Telephone: +1-508-8315196 Fax: +1-508-8315936
Received: June 25, 2014
Revised: September 9, 2014
Accepted: October 1, 2014
Published online: December 9, 2014

Artemisinin from the plant Artemisia annua (A. annua) L., and used as artemisinin combination therapy (ACT), is the current best therapeutic for treating malaria, a disease that hits children and adults especially in developing countries. Traditionally, A. annua was used by the Chinese as a tea to treat “fever”. More recently, investigators have shown that tea infusions and oral consumption of the dried leaves of the plant have prophylactic and therapeutic efficacy. The presence of a complex matrix of chemicals within the leaves seems to enhance both the bioavailability and efficacy of artemisinin. Although about 1000-fold less potent than artemisinin in their antiplasmodial activity, these plant chemicals are mainly small molecules that include other artemisinic compounds, terpenes (mainly mono and sesqui), flavonoids, and polyphenolic acids. In addition, polysaccharide constituents of A. annua may enhance bioavailability of artemisinin. Rodent pharmacokinetics showed longer T½ and Tmax and greater Cmax and AUC in Plasmodium chabaudi-infected mice treated with A. annua dried leaves than in healthy mice. Pharmacokinetics of deoxyartemisinin, a liver metabolite of artemisinin, was more inhibited in infected than in healthy mice. In healthy mice, artemisinin serum levels were > 40-fold greater in dried leaf fed mice than those fed with pure artemisinin. Human trial data showed that when delivered as dried leaves, 40-fold less artemisinin was required to obtain a therapeutic response compared to pure artemisinin. ACTs are still unaffordable for many malaria patients, and cost estimates for A. annua dried leaf tablet production are orders of magnitude less than for ACT, despite improvements in the production capacity. Considering that for > 2000 years this plant was used in traditional Chinese medicine for treatment of fever with no apparent appearance of artemisinin drug resistance, the evidence argues for inclusion of affordable A. annua dried leaf tablets into the arsenal of drugs to combat malaria and other artemisinin-susceptible diseases.

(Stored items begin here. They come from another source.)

(* ===== verification/TaskContext.v ===== *)
(** * Task contexts

    [task_context.py]: the immutable runtime binding of a task - identity, budget,
    fingerprints - and its versioned enrichment with context and evidence references;
    [CanonicalTaskSpec] of [harness_task_compiler.py], which the builder checks. *)

From Stdlib Require Import SpecFloat.
From Stdlib Require String.
From S2P Require Import Prelude PyStr Hashlib PyFloat Json PyTime Validators TaskContract.
From S2P Require Import CapabilityAuthority ContextManifest.

Local Open Scope Z_scope.

Definition TASK_CONTEXT_SCHEMA : string := "workspace-task-context/v1".
Definition CANONICAL_TASK_SCHEMA : string := "workspace-canonical-task/v1".
Definition _RISK_CLASSES : list string := ["R0"; "R1"; "R2"; "R3"; "R4"].

(** [_RISK_CLASS_BY_LEVEL[level]]. *)
Definition risk_class_of_level (level : string) : result string :=
  match table_get level [("low", "R1"); ("medium", "R2"); ("high", "R3"); ("critical", "R4")] with
  | Some c => Ok c
  | None => raise PyKeyError level
  end.

Definition tx_fail_if (b : bool) (msg : string) : result unit := raise_if b TaskContextError msg.

Definition _compact_id : string → string → result string := compact_id TaskContextError.
Definition _single_line : string → string → Z → result string := single_line TaskContextError.
Definition _sha256 : string → string → result string := sha256_ref TaskContextError.
Definition _timestamp : string → string → result string := timestamp TaskContextError.

(** [_iso8601] of an optional-offset datetime. *)
Definition _iso8601 (value : datetime) : result string :=
  tx_fail_if (match dt_offset value with None => true | Some _ => false end)
    "TASK_CONTEXT_TIME_MUST_BE_TIMEZONE_AWARE" ;;
  utc_isoformat value.

(** The loop keeps the first occurrence of every reference. *)
Definition _normalize_refs (values : list string) (field_name : string) : result (list string) :=
  items ← mapM (λ value, _single_line value field_name 2048) values;
  let result := dict_fromkeys items in
  tx_fail_if (1024 <? Z.of_nat (length result)) (upper field_name +:+ "_TOO_MANY") ;;
  Ok result.

(** ** The resource budget *)

Record TaskResourceBudget := {
  rb_wall_time_s : option Z;
  rb_model_tokens : option Z;
  rb_tool_calls : option Z;
  rb_cost_usd : option pynum
}.

#[export] Instance TaskResourceBudget_eq_dec : EqDecision TaskResourceBudget.
Proof. solve_decision. Defined.

Definition budget_int (field_name : string) (value : option Z) : result unit :=
  tx_fail_if (match value with Some v => v <? 0 | None => false end)
    ("INVALID_RESOURCE_BUDGET_" +:+ upper field_name).

Definition TaskResourceBudget_validate (b : TaskResourceBudget) : result TaskResourceBudget :=
  budget_int "wall_time_s" (rb_wall_time_s b) ;;
  budget_int "model_tokens" (rb_model_tokens b) ;;
  budget_int "tool_calls" (rb_tool_calls b) ;;
  (match rb_cost_usd b with
   | None => Ok tt
   | Some cost =>
       c ← to_float cost;
       tx_fail_if (negb (float_finite c) || num_lt (NFloat c) (NInt 0)) "INVALID_RESOURCE_BUDGET_COST_USD"
   end) ;;
  Ok b.

Definition TaskResourceBudget_from_contract (c : TaskContract) (cost_usd : option pynum)
    : result TaskResourceBudget :=
  TaskContract_validate c ;;
  TaskResourceBudget_validate {|
    rb_wall_time_s := Some ((max_wall_time_ms (tc_execution_budget c) + 999) / 1000);
    rb_model_tokens := Some (max_input_tokens (tc_context_budget c)
                             + max_output_tokens (tc_generation_budget c));
    rb_tool_calls := Some (max_tool_calls (tc_execution_budget c));
    rb_cost_usd := cost_usd |}.

Definition json_opt_int (v : option Z) : json := match v with Some z => JInt z | None => JNull end.
Definition json_opt_str (v : option string) : json := match v with Some s => JStr s | None => JNull end.

Definition TaskResourceBudget_canonical_dict (b : TaskResourceBudget) : result json :=
  TaskResourceBudget_validate b ;;
  cost ← match rb_cost_usd b with
         | None => Ok JNull
         | Some c => JFloat <$> to_float c
         end;
  Ok (JObj [("wall_time_s", json_opt_int (rb_wall_time_s b));
            ("model_tokens", json_opt_int (rb_model_tokens b));
            ("tool_calls", json_opt_int (rb_tool_calls b));
            ("cost_usd", cost)]).

(** ** The canonical task *)

Record CanonicalTaskSpec := {
  ct_task_id : string;
  ct_task_type : string;
  ct_sensitivity : string;
  ct_risk_level : string;
  ct_compiled_intent : string;
  ct_prompt_compiler_version : string;
  ct_original_sha256 : string;
  ct_compiled_sha256 : string;
  ct_task_contract_schema : string;
  ct_authority_fingerprint : string;
  ct_acceptance_fingerprint : string;
  ct_schema_version : string;
  ct_compiler_version : string
}.

(** The compiled intent is left out. *)
Definition CanonicalTaskSpec_canonical_dict (t : CanonicalTaskSpec) : json := JObj [
  ("task_id", JStr (ct_task_id t)); ("task_type", JStr (ct_task_type t));
  ("sensitivity", JStr (ct_sensitivity t)); ("risk_level", JStr (ct_risk_level t));
  ("prompt_compiler_version", JStr (ct_prompt_compiler_version t));
  ("original_sha256", JStr (ct_original_sha256 t)); ("compiled_sha256", JStr (ct_compiled_sha256 t));
  ("task_contract_schema", JStr (ct_task_contract_schema t));
  ("authority_fingerprint", JStr (ct_authority_fingerprint t));
  ("acceptance_fingerprint", JStr (ct_acceptance_fingerprint t));
  ("schema_version", JStr (ct_schema_version t)); ("compiler_version", JStr (ct_compiler_version t))].

(** ** The context *)

Record TaskContext := {
  tx_task_id : string;
  tx_session_id : string;
  tx_trace_id : string;
  tx_actor_id : string;
  tx_intent : string;
  tx_purpose : string;
  tx_project_id : option string;
  tx_risk_class : string;
  tx_created_at : string;
  tx_deadline : option string;
  tx_resource_budget : TaskResourceBudget;
  tx_inventory_scope : list string;
  tx_task_contract_fingerprint : string;
  tx_canonical_task_fingerprint : string;
  tx_authority_fingerprint : string;
  tx_context_refs : list string;
  tx_evidence_refs : list string;
  tx_context_version : Z;
  tx_parent_context_fingerprint : option string;
  tx_schema_version : string
}.

Definition opt_check {A} (f : A → result unit) (v : option A) : result unit :=
  match v with Some a => f a | None => Ok tt end.

(** Identity, intent and time. *)
Definition validate_identity (c : TaskContext) : result unit :=
  _compact_id (tx_task_id c) "task_id" ;;
  _compact_id (tx_session_id c) "session_id" ;;
  _compact_id (tx_trace_id c) "trace_id" ;;
  _compact_id (tx_actor_id c) "actor_id" ;;
  tx_fail_if (is_empty (strip (tx_intent c))) "TASK_CONTEXT_INTENT_REQUIRED" ;;
  tx_fail_if (32768 <? len (tx_intent c)) "TASK_CONTEXT_INTENT_TOO_LARGE" ;;
  _single_line (tx_purpose c) "purpose" 512 ;;
  opt_check (λ p, _compact_id p "project_id" ;; Ok tt) (tx_project_id c) ;;
  tx_fail_if (negb (mem_str (tx_risk_class c) _RISK_CLASSES)) "INVALID_RISK_CLASS" ;;
  created_text ← _timestamp (tx_created_at c) "created_at";
  created ← as_datetime created_text;
  opt_check (λ d,
    deadline_text ← _timestamp d "deadline";
    deadline ← as_datetime deadline_text;
    tx_fail_if (instant deadline <=? instant created) "TASK_CONTEXT_DEADLINE_NOT_AFTER_CREATED_AT")
    (tx_deadline c).

Definition refs_normalized (values : list string) (field_name msg : string) : result unit :=
  refs ← _normalize_refs values field_name;
  tx_fail_if (negb (bool_decide (refs = values))) msg.

(** Budget, scope, fingerprints, references and version. *)
Definition validate_binding (c : TaskContext) : result unit :=
  TaskResourceBudget_validate (tx_resource_budget c) ;;
  refs_normalized (tx_inventory_scope c) "inventory_scope"
    "INVENTORY_SCOPE_MUST_BE_UNIQUE_AND_NORMALIZED" ;;
  _sha256 (tx_task_contract_fingerprint c) "task_contract_fingerprint" ;;
  _sha256 (tx_canonical_task_fingerprint c) "canonical_task_fingerprint" ;;
  _sha256 (tx_authority_fingerprint c) "authority_fingerprint" ;;
  refs_normalized (tx_context_refs c) "context_ref" "CONTEXT_REFS_MUST_BE_UNIQUE_AND_NORMALIZED" ;;
  refs_normalized (tx_evidence_refs c) "evidence_ref" "EVIDENCE_REFS_MUST_BE_UNIQUE_AND_NORMALIZED" ;;
  tx_fail_if (tx_context_version c <? 1) "INVALID_CONTEXT_VERSION" ;;
  (if tx_context_version c =? 1 then
     tx_fail_if (match tx_parent_context_fingerprint c with Some _ => true | None => false end)
       "ROOT_CONTEXT_CANNOT_HAVE_PARENT"
   else match tx_parent_context_fingerprint c with
        | Some p => _sha256 p "parent_context_fingerprint" ;; Ok tt
        | None => raise TaskContextError (invalid "parent_context_fingerprint")
        end) ;;
  tx_fail_if (negb (bool_decide (tx_schema_version c = TASK_CONTEXT_SCHEMA)))
    "TASK_CONTEXT_SCHEMA_VERSION_MISMATCH".

Definition TaskContext_validate (c : TaskContext) : result TaskContext :=
  validate_identity c ;; validate_binding c ;; Ok c.

Section Context.
Context {HL : Hashlib}.

Definition _digest : json → result string := digest TaskContextError "TASK_CONTEXT_NOT_CANONICAL_JSON".

Definition CanonicalTaskSpec_fingerprint (t : CanonicalTaskSpec) : string :=
  sha256_of_text (print (CanonicalTaskSpec_canonical_dict t)).

Definition assert_authority_binding (t : CanonicalTaskSpec) (c : TaskContract) : result unit :=
  current ← from_contract c;
  raise_if (negb (bool_decide (tc_task_id c = ct_task_id t))) HarnessTaskCompilationError
    "TaskContract task_id changed after compilation" ;;
  raise_if (negb (bool_decide (ca_fingerprint current = ct_authority_fingerprint t)))
    HarnessTaskCompilationError "TaskContract authority changed after canonical task compilation".

Definition intent_sha256 (c : TaskContext) : string := sha256_of_text (tx_intent c).

Definition _identity_items (c : TaskContext) : result (list (string * json)) :=
  budget ← TaskResourceBudget_canonical_dict (tx_resource_budget c);
  Ok [
    ("task_id", JStr (tx_task_id c));
    ("session_id", JStr (tx_session_id c));
    ("trace_id", JStr (tx_trace_id c));
    ("actor_id", JStr (tx_actor_id c));
    ("intent_sha256", JStr (intent_sha256 c));
    ("purpose", JStr (tx_purpose c));
    ("project_id", json_opt_str (tx_project_id c));
    ("risk_class", JStr (tx_risk_class c));
    ("created_at", JStr (tx_created_at c));
    ("deadline", json_opt_str (tx_deadline c));
    ("resource_budget", budget);
    ("inventory_scope", json_strs (tx_inventory_scope c));
    ("task_contract_fingerprint", JStr (tx_task_contract_fingerprint c));
    ("canonical_task_fingerprint", JStr (tx_canonical_task_fingerprint c));
    ("authority_fingerprint", JStr (tx_authority_fingerprint c))].

Definition identity_fingerprint (c : TaskContext) : result string :=
  TaskContext_validate c ;; items ← _identity_items c; _digest (JObj items).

Keywords: Malaria, Infectious disease, Artemisia annua, Artemisinin, Combination therapy, Artemisinin combination therapy

Core tip: Artemisinin, extracted from the plant Artemisia annua (A. annua) L., and artemisinin derivatives are the current best antimalarial therapeutics and are delivered as artemisinin combination therapy (ACT). Availability and cost are problematic for the developing world where malaria is endemic. Oral consumption of A. annua dried leaves is more effective than the pure drug. A tea infusion of the leaves has prophylactic effects. Cost of producing and delivering the tea and A. annua dried leaf tablets is much more affordable than ACT.